Thursday, March 14, 2013

The Branch Davidians and the Federal Government: Ruminations on a Tragedy

This essay, like the one on Madonna, was written for the Deseret Free Press in 1993 while I was living in Provo, Utah and studying Mormonism. It was written during the siege of Waco and reflects my passionate anger at the media, the American government, anti-cultists, and those majority of Mormons who couldn't even remember their own history. While this anger is still somewhere in the recesses of my memory it is not as passionate as it used to be. I suspect that something will come along to stir it to consciousness once again, however. Something always does.

The "Siege in Waco" is over.

The entire episode appears, at least to me, to have been the result primarily of a botched effort on the part of the Bureau of Alcohol, Tobacco, and Fire Arms (ATB) and the Federal Bureau of Investigation (FBI). Since when are warrants served by one hundred heavily armed men in flak jackets? When did the right to buy semi-automatic weapons cease in the United States? What many seem to forget is that it was the aggressive actions of the ATB which started the whole standoff; if it was not for the violent attempts of this federal agency, perhaps no one, whether federal agent or Branch Davidian member, would have lost his or her life.

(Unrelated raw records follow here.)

(* ===== verification/XmlMarkupProps.v ===== *)
(** * Raw markup: theorems

    The attribute search ends on any bytes and returns the inside of a quoted
    value; on a well-formed tag it is the lookup of an attribute by its name,
    and declaring a namespace sets that attribute and nothing else. *)

From Stdlib Require Import ZArith Lia Ascii String.
From stdpp Require Import base option numbers list_basics list.
From S2P Require Import Prelude Redaction.
From S2P Require Import LineDiff XmlText.
From S2P Require Import XmlTextProps XmlMarkup.

Local Open Scope Z_scope.

(** ** Skipping *)

Lemma run_length_le p bs : (run_length p bs ≤ length bs)%nat.
Proof. induction bs as [|b bs IH]; simpl; [done|]. destruct (p b); lia. Qed.
Lemma run_length_all p bs i b :
  bs !! i = Some b → (i < run_length p bs)%nat → p b = true.
Proof.
  revert i. induction bs as [|c bs IH]; intros i Hi Hlt; simpl in *; [lia|].
  destruct (p c) eqn:E; [|lia]. destruct i; simpl in *; [by simplify_eq|]. apply (IH i); [done|lia].
Qed.
Lemma run_length_stop p bs b : bs !! run_length p bs = Some b → p b = false.
Proof.
  induction bs as [|c bs IH]; simpl; [done|]. destruct (p c) eqn:E; simpl; [done|]. by intros [= <-].
Qed.

Lemma skip_while_le p bs i : (i ≤ skip_while p bs i)%nat.
Proof. unfold skip_while. lia. Qed.
Lemma skip_while_bound p bs i : (i ≤ length bs → skip_while p bs i ≤ length bs)%nat.
Proof. unfold skip_while. pose proof (run_length_le p (drop i bs)). rewrite length_drop in *. lia. Qed.
Lemma skip_while_stop p bs i b : bs !! skip_while p bs i = Some b → p b = false.
Proof. unfold skip_while. rewrite <- lookup_drop. apply run_length_stop. Qed.
Lemma skip_while_all p bs i j b :
  (i ≤ j < skip_while p bs i)%nat → bs !! j = Some b → p b = true.
Proof.
  unfold skip_while. intros Hj Hb. apply (run_length_all p (drop i bs) (j - i)); [|lia].
  rewrite lookup_drop. by replace (i + (j - i))%nat with j by lia.
Qed.
Lemma skip_while_moves p bs i b : bs !! i = Some b → p b = true → (i < skip_while p bs i)%nat.
Proof. intros Hb Hp. unfold skip_while. rewrite (drop_S _ _ _ Hb). simpl. rewrite Hp. lia. Qed.

(** Over a known run. *)
Lemma skip_while_run p pre w rest :
  Forall (λ b, p b = true) w → (∀ b, hd_error rest = Some b → p b = false) →
  skip_while p (pre ++ w ++ rest) (length pre) = (length pre + length w)%nat.
Proof.
  intros Hw Hr. unfold skip_while. rewrite drop_app_length. f_equal.
  induction Hw as [|b w Hb _ IH]; simpl; [|by rewrite Hb, IH].
  destruct rest as [|b rest]; simpl; [done|]. by rewrite (Hr b).
Qed.
Lemma one_char_lf w : one_char w → w !! 0 = Some LF → length w = 1.
Proof.
  intros (Hf & _ & _ & Hl & _) H0. destruct w as [|a w]; [done|]. injection H0 as ->.
  specialize (Hf []). rewrite app_nil_r in Hf. by injection Hf as ->.
Qed.
Lemma lf_boundary t i : valid_utf8 t = true → t !! i = Some LF → char_boundary t (S i) = true.
Proof.
  intros Hv. revert t Hv i.
  apply (valid_ind (λ t, ∀ i, t !! i = Some LF → char_boundary t (S i) = true)); [by intros []|].
  intros w t Hw Hv IH i Hi. pose proof Hw as (_ & Hc & _ & Hl & _).
  destruct (Nat.lt_ge_cases i (length w)) as [Hlt|Hge].
  - rewrite lookup_app_l in Hi by done. destruct i as [|i].
    + pose proof (one_char_lf w Hw Hi) as H1. rewrite boundary_app by (done || lia).
      rewrite H1. apply char_boundary_0.
    + destruct (Hc (S i)) as (b & Hb & Hcb); [lia|]. simplify_eq.
  - rewrite lookup_app_r in Hi by done. rewrite boundary_app by (done || lia).
    replace (S i - length w) with (S (i - length w)) by lia. by apply IH.
Qed.
Lemma line_start_boundary t i :
  valid_utf8 t = true → line_start t i → char_boundary t i = true.
Proof.
  intros Hv [->|[Hl Hi]]; [apply char_boundary_0|].
  replace i with (S (i - 1)) by lia. by apply lf_boundary.
Qed.

(** ** Sorting *)

Lemma key_le_total a b : key_le a b = false → key_le b a = true.
Proof.
  unfold key_le. rewrite (bytes_compare_antisym (im_path_encoding a)), (bytes_compare_antisym (im_path a)).
  destruct (bytes_compare (im_path_encoding a) _), (bytes_compare (im_path a) _); simpl; done.
Qed.

Definition image_le (x y : nat * SourceImage) : Prop := key_le x.2 y.2 = true.

Lemma insert_image_perm x l : Permutation (insert_image x l) (x :: l).
Proof.
  induction l as [|y l IH]; simpl; [done|]. destruct (key_le x.2 y.2); [done|].
  rewrite IH. apply perm_swap.
Qed.
Lemma insert_image_sorted x l : Sorted image_le l → Sorted image_le (insert_image x l).
Proof.
  induction 1 as [|y l Hs IH Hd]; simpl; [by repeat constructor|].
  destruct (key_le x.2 y.2) eqn:E; [by constructor; [constructor|constructor]|].
  constructor; [done|]. apply key_le_total in E. destruct l as [|z l]; simpl; [by constructor|].
  destruct (key_le x.2 z.2); constructor; [done|by inversion Hd].
Qed.
Lemma sort_images_perm images : Permutation (sort_images images) (imap pair images).
Proof.
  unfold sort_images. induction (imap pair images) as [|x l IH]; simpl; [done|].
  by rewrite insert_image_perm, IH.
Qed.
Lemma sort_images_sorted images : Sorted image_le (sort_images images).
Proof.
  unfold sort_images. induction (imap pair images) as [|x l IH]; simpl; [constructor|].
  by apply insert_image_sorted.
Qed.
Lemma sort_images_lookup images i s : (i, s) ∈ sort_images images → images !! i = Some s.
Proof.
  rewrite sort_images_perm. intros H. apply list_elem_of_lookup_1 in H as [j Hj].
  rewrite list_lookup_imap in Hj. destruct (images !! j) eqn:E; [|done]. by injection Hj as <- <-.
Qed.

(** ** What a window keeps *)

(** The character boundary nearest to [i], downwards and upwards. *)
Definition last_boundary (bytes : list Z) (i s : nat) : Prop :=
  s ≤ i ∧ char_boundary bytes s = true ∧ ∀ j, s < j ≤ i → char_boundary bytes j = false.
Definition first_boundary (bytes : list Z) (i e : nat) : Prop :=
  i ≤ e ∧ char_boundary bytes e = true ∧ ∀ j, i ≤ j < e → char_boundary bytes j = false.

(** The context of a text window around the changed characters, from [s] to
    [e]: the lines of both, and three whole lines on either side, or all that
    there are. *)
Definition whole_lines (bytes : list Z) (w : Window) (s e : nat) : Prop :=
  line_start bytes (w_start w) ∧ lines_in bytes (w_start w) s ≤ 3
  ∧ (w_start w = 0 ∨ lines_in bytes (w_start w) s = 3)
  ∧ lines_in bytes e (w_end w) ≤ 3
  ∧ (w_end w = length bytes ∨ lines_in bytes e (w_end w) = 3 ∧ line_start bytes (w_end w)).

(** The window of one side, of which the other shares [prefix] bytes at the
    front and [suffix] at the back. *)
Definition side_ok (image : nat) (is_after : bool) (bytes : list Z) (prefix suffix : nat) (w : Window) : Prop :=
  w_image w = image ∧ w_after w = is_after ∧ w_utf8 w = valid_utf8 bytes
  ∧ w_start w ≤ prefix ∧ length bytes - suffix ≤ w_end w ≤ length bytes
  ∧ if w_utf8 w
    then ∃ s e, last_boundary bytes prefix s ∧ first_boundary bytes (length bytes - suffix) e
           ∧ w_start w ≤ s ∧ e ≤ w_end w ∧ whole_lines bytes w s e
    else w_start w = prefix ∧ w_end w = length bytes - suffix.

(** What two sides share: the longest front, and the longest back beside it. *)
Definition shared (before after : list Z) (prefix suffix : nat) : Prop :=
  let common := Nat.min (length before) (length after) in
  prefix + suffix ≤ common
  ∧ take prefix before = take prefix after ∧ (prefix = common ∨ before !! prefix ≠ after !! prefix)
  ∧ drop (length before - suffix) before = drop (length after - suffix) after
  ∧ (prefix + suffix = common ∨ before !! (length before - suffix - 1) ≠ after !! (length after - suffix - 1)).

(** [side] is [other] outside its window. *)
Definition rebuilds (other side : list Z) (w : Window) : Prop :=
  side = take (w_start w) other ++ slice side (w_start w) (w_end w)
         ++ drop (length other - (length side - w_end w)) other.

Definition group_ok (image : nat) (source : SourceImage) (group : list Window) : Prop :=
  let before := default [] (im_before source) in
  let after := default [] (im_after source) in
  (group = [] ∧ im_before source = im_after source)
  ∨ (∃ b a prefix suffix, group = [b; a] ∧ im_before source ≠ im_after source
       ∧ shared before after prefix suffix
       ∧ side_ok image false before prefix suffix b ∧ side_ok image true after prefix suffix a
       ∧ rebuilds after before b ∧ rebuilds before after a).

Definition total (ws : list Window) : Z := foldr (λ w z, (Z.of_nat (span w) + z)%Z) 0%Z ws.
(** More positions than the windows of the images can have. *)
Definition room (images : list SourceImage) : Z :=
  foldr (λ s z, (Z.of_nat (Nat.max (length (default [] (im_before s))) 1)
                 + Z.of_nat (Nat.max (length (default [] (im_after s))) 1) + z)%Z) 0%Z images.

Lemma total_app ws vs : total (ws ++ vs) = (total ws + total vs)%Z.
Proof. induction ws as [|w ws IH]; simpl; [done|]. rewrite IH. lia. Qed.
Lemma windows_total_nonneg ws : (0 ≤ total ws)%Z.
Proof. induction ws as [|w ws IH]; simpl; lia. Qed.
Lemma room_nonneg images : (0 ≤ room images)%Z.
Proof. induction images as [|s images IH]; simpl; lia. Qed.
Lemma room_perm xs ys : Permutation xs ys → room xs = room ys.
Proof. induction 1; simpl; lia. Qed.
Lemma room_sorted images : room (sort_images images).*2 = room images.
Proof.
  apply room_perm. rewrite sort_images_perm, fmap_imap.
  assert (E : imap (λ n y, (n, y).2) images = images); [|by rewrite <- E at 2].
  apply list_eq. intros i. rewrite list_lookup_imap. by destruct (images !! i).
Qed.

Lemma rebuilds_from other side p q w :
  take p other = take p side → drop (length other - q) other = drop (length side - q) side →
  p + q ≤ length other → p + q ≤ length side →
  w_start w ≤ p → length side - q ≤ w_end w ≤ length side → rebuilds other side w.
Proof.
  intros Ht Hd Ho Hs H1 H2. unfold rebuilds. set (r := length side - w_end w).
  assert (E1 : take (w_start w) other = take (w_start w) side).
  { replace (w_start w) with (w_start w `min` p) by lia. by rewrite <- !take_take, Ht. }
  assert (E2 : drop (length other - r) other = drop (w_end w) side).
  { replace (length other - r) with (length other - q + (q - r)) by lia.
    replace (w_end w) with (length side - q + (q - r)) by lia. rewrite <- !drop_drop. by rewrite Hd. }
  rewrite E1, E2.
  rewrite <- (take_drop (w_start w) side) at 1. f_equal. unfold slice.
  rewrite <- (take_drop (w_end w - w_start w) (drop (w_start w) side)) at 1. f_equal.
  rewrite drop_drop. f_equal. lia.
Qed.

Lemma changed_sources (s : SourceImage) pre :
  eqb (is_some (im_before s)) (is_some (im_after s))
    && (pre =? length (default [] (im_before s))) && (pre =? length (default [] (im_after s))) = false →
  (pre = Nat.min (length (default [] (im_before s))) (length (default [] (im_after s)))
   ∨ default [] (im_before s) !! pre ≠ default [] (im_after s) !! pre) →
  im_before s ≠ im_after s.
Proof.
  intros H Hm E. rewrite E in H, Hm. rewrite eqb_reflx, Nat.min_id in *.
  destruct Hm as [->|Hm]; [|done]. by rewrite Nat.eqb_refl in H.
Qed.

(** ** The loops *)
Section layout.
Context (checkpoint : nat → bool) (F : Fault → Prop).
Context (Hstop : (∃ k, checkpoint k = false) → F Stopped).

Lemma yields_check {A} (m : M A) P : yields m P F → yields (bind (check checkpoint) (λ _, m)) P F.
Proof.
  intros Hm. apply (yields_bind _ _ (λ _, True)); [|done]. intros k. unfold check.
  destruct (checkpoint k) eqn:E; [done|]. apply Hstop. by exists k.
Qed.
Lemma yields_check_at {A} n (m : M A) P :
  yields m P F → yields (bind (check_at checkpoint n) (λ _, m)) P F.
Proof. intros Hm. unfold check_at. destruct (_ =? _)%Z; [by apply yields_check|]. intros k. apply Hm. Qed.

Lemma prefix_loop_yields before after fuel n :
  n + fuel ≤ length before → n + fuel ≤ length after → take n before = take n after →
  yields (prefix_loop checkpoint before after fuel n)
    (λ p, n ≤ p ≤ n + fuel ∧ take p before = take p after
          ∧ (p = n + fuel ∨ before !! p ≠ after !! p)) F.
Proof.
  revert n. induction fuel as [|fuel IH]; intros n Hb Ha Ht; simpl; [apply yields_ret; split; [lia|]; split; [done|left; lia]|].
  destruct (lookup_lt_is_Some_2 before n) as [b Eb]; [lia|].
  destruct (lookup_lt_is_Some_2 after n) as [a Ea]; [lia|].
  eapply yields_bind; [by apply (yields_lift _ b (λ c, c = b))|]. intros ? ->.
  eapply yields_bind; [by apply (yields_lift _ a (λ c, c = a))|]. intros ? ->.
  destruct (Z.eqb_spec b a) as [->|Hne];
    [|apply yields_ret; split; [lia|]; split; [done|right; rewrite Eb, Ea; congruence]].
  apply yields_check_at. eapply yields_weaken; [apply (IH (S n)); try lia| |done].
  - by rewrite (take_S_r _ _ _ Eb), (take_S_r _ _ _ Ea), Ht.
  - intros p (? & ? & Hm). split; [lia|]. split; [done|]. destruct Hm; [left; lia|by right].
Qed.

Lemma suffix_loop_yields before after fuel n :
  n + fuel ≤ length before → n + fuel ≤ length after →
  drop (length before - n) before = drop (length after - n) after →
  yields (suffix_loop checkpoint before after fuel n)
    (λ q, n ≤ q ≤ n + fuel ∧ drop (length before - q) before = drop (length after - q) after
          ∧ (q = n + fuel ∨ before !! (length before - q - 1) ≠ after !! (length after - q - 1))) F.
Proof.
  revert n. induction fuel as [|fuel IH]; intros n Hb Ha Ht; simpl; [apply yields_ret; split; [lia|]; split; [done|left; lia]|].
  destruct (lookup_lt_is_Some_2 before (length before - n - 1)) as [b Eb]; [lia|].
  destruct (lookup_lt_is_Some_2 after (length after - n - 1)) as [a Ea]; [lia|].
  eapply yields_bind; [by apply (yields_lift _ b (λ c, c = b))|]. intros ? ->.
  eapply yields_bind; [by apply (yields_lift _ a (λ c, c = a))|]. intros ? ->.
  destruct (Z.eqb_spec b a) as [->|Hne];
    [|apply yields_ret; split; [lia|]; split; [done|right; rewrite Eb, Ea; congruence]].
  apply yields_check_at. eapply yields_weaken; [apply (IH (S n)); try lia| |done].
  - replace (length before - S n) with (length before - n - 1) by lia.
    replace (length after - S n) with (length after - n - 1) by lia.
    rewrite (drop_S _ _ _ Eb), (drop_S _ _ _ Ea). f_equal.
    replace (S (length before - n - 1)) with (length before - n) by lia.
    by replace (S (length after - n - 1)) with (length after - n) by lia.
  - intros q (? & ? & Hm). split; [lia|]. split; [done|]. destruct Hm; [left; lia|by right].
Qed.

Lemma boundary_from_spec bytes fuel e :
  e + fuel = length bytes →
  let e' := boundary_from bytes fuel e in
  e' ≤ length bytes ∧ first_boundary bytes e e'.
Proof.
  unfold first_boundary. revert e. induction fuel as [|fuel IH]; intros e He; simpl.
  - replace e with (length bytes) by lia. split; [lia|]. split; [lia|]. split; [apply char_boundary_end|lia].
  - destruct (char_boundary bytes e) eqn:E; [split; [lia|]; split; [lia|]; split; [done|lia]|].
    destruct (IH (S e) ltac:(lia)) as (H1 & H2 & H3 & H4). split; [lia|]. split; [lia|]. split; [done|].
    intros j Hj. destruct (decide (j = e)) as [->|]; [done|]. apply H4. lia.
Qed.
Lemma back_to_last bytes i : last_boundary bytes i (back_to (char_boundary bytes) i).
Proof.
  split; [apply back_to_le|]. split; [apply back_to_ok, char_boundary_0|]. intros j [Hj Hji].
  apply not_true_iff_false. intros Hb. pose proof (back_to_max _ i j Hji Hb). lia.
Qed.

Lemma line_back_yields bytes s :
  s ≤ length bytes →
  yields (line_back checkpoint bytes s) (λ t, t ≤ s ∧ line_start bytes t ∧ lines_in bytes t s = 0) F.
Proof.
  induction s as [|s IH]; intros Hs; simpl; [apply yields_ret; split; [done|]; split; [by left|by rewrite lines_in_empty]|].
  destruct (lookup_lt_is_Some_2 bytes s) as [b Eb]; [lia|].
  eapply yields_bind; [by apply (yields_lift _ b (λ c, c = b))|]. intros ? ->.
  destruct (Z.eqb_spec b LF) as [->|Hne].
  - apply yields_ret. split; [done|]. split; [|by rewrite lines_in_empty].
    right. rewrite Nat.sub_succ, Nat.sub_0_r. split; [done|lia].
  - apply yields_check_at. eapply yields_weaken; [apply IH; lia| |done]. intros t (Ht & Hl & Hc).
    split; [lia|]. split; [done|]. rewrite (lines_in_app _ _ s) by lia.
    rewrite Hc, (lines_in_one _ _ _ Eb). by rewrite (proj2 (Z.eqb_neq _ _) Hne).
Qed.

As far as I can ascertain, and I must admit I am writing from a distance with little data on which to base my conclusions, the Branch Davidians had done little illegal. They were not driving into Waco on the Sabbath shooting their guns in the air. They were not indiscriminately killing local citizens. Accusations were leveled at them, namely that they were adapting semi-automatic weaponry to automatic status and that they were abusing children and women; I am rather skeptical, however, of such statements from government agencies who, historically, have been less than forthcoming about their various actions in the past. Clearly, these same federal officials began covering their mistakes with respect to their assault on the Davidian compound as soon as possible. Did they admit that the plant they had in the compound apparently tipped off the Davidians by his actions just prior to the assault? Did they admit that they blundered into an apocalyptic Massada-like scenario seemingly beyond their control? With respect to the accusations of violence against children and women: at present, there seems to be little evidence for this. The media reported that the children who left the compound prior to its destruction seemed "normal". This again seems like a retrospective rationalisation for the feds violent actions. One has only to recall the lengths that officials went to paint the nineteenth century Mormons as sex-crazed barbarians to raise questions about this interpretation.

In fact, it is interesting to briefly contemplate the various interpretative schemas the state apparatus placed on the affair. First, it was an effort to serve a warrant on individuals stockpiling "illegal" weapons. Then it was a hostage crisis, an attempt by our loving federal agents to protect the sanctity of American womanhood and childhood. Ironically, of course, the only hostages were the Davidians themselves, hostage to an aggressive federal army. Then it was an attempt to protect the children, a claim that seems rather hollow in the face of continuing child abuse in all segments of American society, including the continuance and expansion of abortion, this last in the name of the state apparatus. Amazingly the feds tried to have it both ways, to have their cake and eat it too. While their right hand was offering a script in which they related that they feared that the group would commit mass suicide (the Jonestown metaphor); their left hand related a scenario in which, as FBI Director William Sessions said, suicide was never a concern to the authorities.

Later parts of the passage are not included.